Radiation Planning and Treatment
All patients had undergone 4D CT–based treatment simulation and planning to account for respiratory motion as follows. CT images were acquired first while the patient was free-breathing, and 4D images were acquired immediately thereafter. During the 4D CT image acquisition, patient respiration was monitored with an external Real-Time Position Management Respiratory Gating System (Varian Medical Systems, Palo Alto, CA). Each 4D CT image set consisted of 10 CT data sets representing 10 equally divided breathing phases in a complete respiratory cycle. The 4D CT images provided quantitative, time-dependent information about internal organ motion in 3 dimensions, allowing quantitative description of internal organ motion for both treatment targets and normal organs.

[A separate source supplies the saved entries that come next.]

(** Validation of a whole list in [size] readable bytes. *)
Lemma acl_is_valid_readable p size :
  readable p size -> 0 <= size < 2 ^ 32 -> acl_sizes_ok p size = true ->
  exists ok, acl_is_valid p size = Some ok /\
    (ok = true <-> exists revision sz l, acl_at p revision sz l /\
       sizeof_acl + len (encode_aces l) <= Z.min size MAX_ACL_LEN).
Proof.
  intros H Hs. unfold acl_is_valid, acl_sizes_ok. destruct (Z.ltb_spec size sizeof_acl) as [Hlt|Hge]; intros Hok.
  { apply rejected. intros (? & ? & ? & _ & Hle). lia. }
  unfold sizeof_acl in Hge.
  destruct (get8_readable p 0 size H) as (r & Er & Hr); [lia|].
  destruct (get8_readable p 1 size H) as (p1 & _ & Hp1); [lia|].
  destruct (get16_readable p 2 size H) as (sz & Esz & Hsz & Psz); [lia..|].
  destruct (get16_readable p 4 size H) as (n & En & Hn & Pn); [lia..|].
  destruct (get16_readable p 6 size H) as (p2 & _ & _ & Pp2); [lia..|].
  fold (acl_count p) in En. rewrite En in *. cbn [mbind option_bind].
  destruct (aces_valid_readable (Z.to_nat n) (ace_first p) (Z.min size MAX_ACL_LEN - sizeof_acl))
    as (ok & -> & Hiff); [|unfold sizeof_acl, MAX_ACL_LEN in *; lia|done|].
  { apply (readable_sub p size); unfold sizeof_acl, MAX_ACL_LEN in *; [done|lia..]. }
  exists ok. split; [done|]. rewrite Hiff. split.
  - intros (l & Hl & Hat & Hle). exists (Z_of_byte r), sz, l. pose proof (Z_of_byte_range r).
    split; [|lia]. unfold acl_at. replace (len l) with n by lia. split_and!; try done; try lia.
    exists (Z_of_byte p1), p2. unfold encode_header. rewrite !byte_of_Z_of_byte.
    rewrite plus_0 in Hr.
    change [r; p1] with ([r] ++ [p1]). rewrite !bytes_app, !points_app, !plus_plus. cbn [length bytes fmap list_fmap le16].
    cbn [length fmap list_fmap]. split_and!; done.
  - intros (r' & sz' & l & Hat & Hle). exists l. pose proof (acl_at_fields p r' sz' l Hat) as (_ & _ & En').
    destruct Hat as (_ & _ & _ & _ & Hat). rewrite En' in En. injection En as En.
    split; [lia|]. split; [done|lia].
Qed.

The gross tumor volume (GTV) was contoured on the planning CT scans by the attending radiation oncologist using all available resources, including data from PET/CT fusion scans, EUS images, and diagnostic CT images. The GTV was expanded to the clinical target volume (CTV) by extending the radiation coverage 3 cm superiorly, 3 cm inferiorly, 1 cm laterally, and 3 cm into the gastric mucosa. The planning target volume (PTV) was then generated by using a uniform 0.5-cm expansion beyond the borders of the CTV. Those patients whose celiac nodes were within the PTV were categorized as having had celiac coverage; those patients whose celiac nodes were marginal or outside the radiation treatment field were designated as not having had celiac coverage. Celiac coverage was physician dependent. Those with larger, more distal esophageal tumors with nodal involvement (other than the celiac axis) tended to receive prophylactic nodal coverage. Organs at risk (e.g., heart, lung, and liver) were outlined. All patients were to be treated to a total dose of 50.4 Gy, given in 28 fractions, with concurrent fluorouracil with a taxane or platinum-based chemotherapy. All radiation was to be delivered as intensity-modulated radiation therapy; treatment plans were generated with a Pinnacle planning system (Phillips Medical Systems, Andover, MA).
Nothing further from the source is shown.